WASHINGTON - Nature is pummeling the United States this year with extremes.
Unprecedented triple-digit heat and devastating drought. Deadly
tornadoes leveling towns. Massive rivers overflowing. A billion-dollar
blizzard. And now, unusual hurricane-caused flooding in Vermont.
If
what's falling from the sky isn't enough, the ground shook in places
that
normally seem stable: Colorado and the entire East Coast. On
Friday, a strong quake triggered brief tsunami warnings in Alaska.
Arizona and New Mexico have broken records for wildfires.
Total
weather losses top $35 billion, and that's not counting Hurricane
Irene,
according to the National Oceanic Atmospheric Administration.
There
have been more than 700 U.S. disaster and weather deaths, most
from
the tornado outbreaks this spring.
Last
year, the world seemed to go wild with natural disasters in the
deadliest year in a generation. But 2010 was bad globally, and the
United
States mostly was spared.
This
year, while there have been devastating events elsewhere, such as
the
earthquake and tsunami in Japan, Australia's flooding and a drought
in
Africa, it's our turn to get smacked. Repeatedly.
"I'm
hoping for a break. I'm tired of working this hard.

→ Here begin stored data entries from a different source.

(** * steamgrid: artwork resolution, image cache and overlay pipeline

    A shallow embedding of [steamgrid.go].  Go strings and byte slices are
    byte strings ([string]); the file system is a finite map from paths to
    nodes; every system call the program makes (stat, read, write, HTTP
    GET, channel send) is recorded in a chronological trace, so that
    statements about which calls happen, and in which order, can be made.

    The Go standard library is not part of the repository.  Pure string
    helpers are written out; the network, the regular-expression engine
    and the image codecs are taken as the fields of two interfaces
    ([Network], [Imaging]). *)

From Stdlib Require Import ZArith String Ascii List DecimalString.
From stdpp Require Import base strings gmap list.

(** ** Go's [strings] and [path/filepath] helpers *)

(** [unicode.ToLower] restricted to one byte: 'A'..'Z' move to 'a'..'z',
    every other byte stays.  On ASCII text this is Go's [strings.ToLower];
    bytes of multi-byte runes are left alone. *)
Definition toLowerByte (c : ascii) : ascii :=
  let n := nat_of_ascii c in
  if (65 <=? n)%nat && (n <=? 90)%nat then ascii_of_nat (n + 32) else c.

Fixpoint strings_ToLower (s : string) : string :=
  match s with
  | EmptyString => EmptyString
  | String c r => String (toLowerByte c) (strings_ToLower r)
  end.

(** Is byte [c] one of the bytes of [cutset]? *)
Fixpoint inCutset (c : ascii) (cutset : string) : bool :=
  match cutset with
  | EmptyString => false
  | String d r => Ascii.eqb c d || inCutset c r
  end.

This is
ridiculous," said Jeff Masters, a meteorologist who runs Weather
Underground, a meteorology service that tracks strange and extreme
weather. "I'm not used to seeing all these extremes all at once in one
year."
The
U.S. has had a record 10 weather catastrophes costing more than a
billion dollars: five separate tornado outbreaks, two different major
river
floods in the Upper Midwest and the Mississippi River, drought in
the
Southwest and a blizzard that crippled the Midwest and Northeast,
and
Irene.
What's
happening, say experts, is mostly random chance or bad luck. But
there
is something more to it, many of them say. Man-made global warming
is
increasing the odds of getting a bad roll of the dice.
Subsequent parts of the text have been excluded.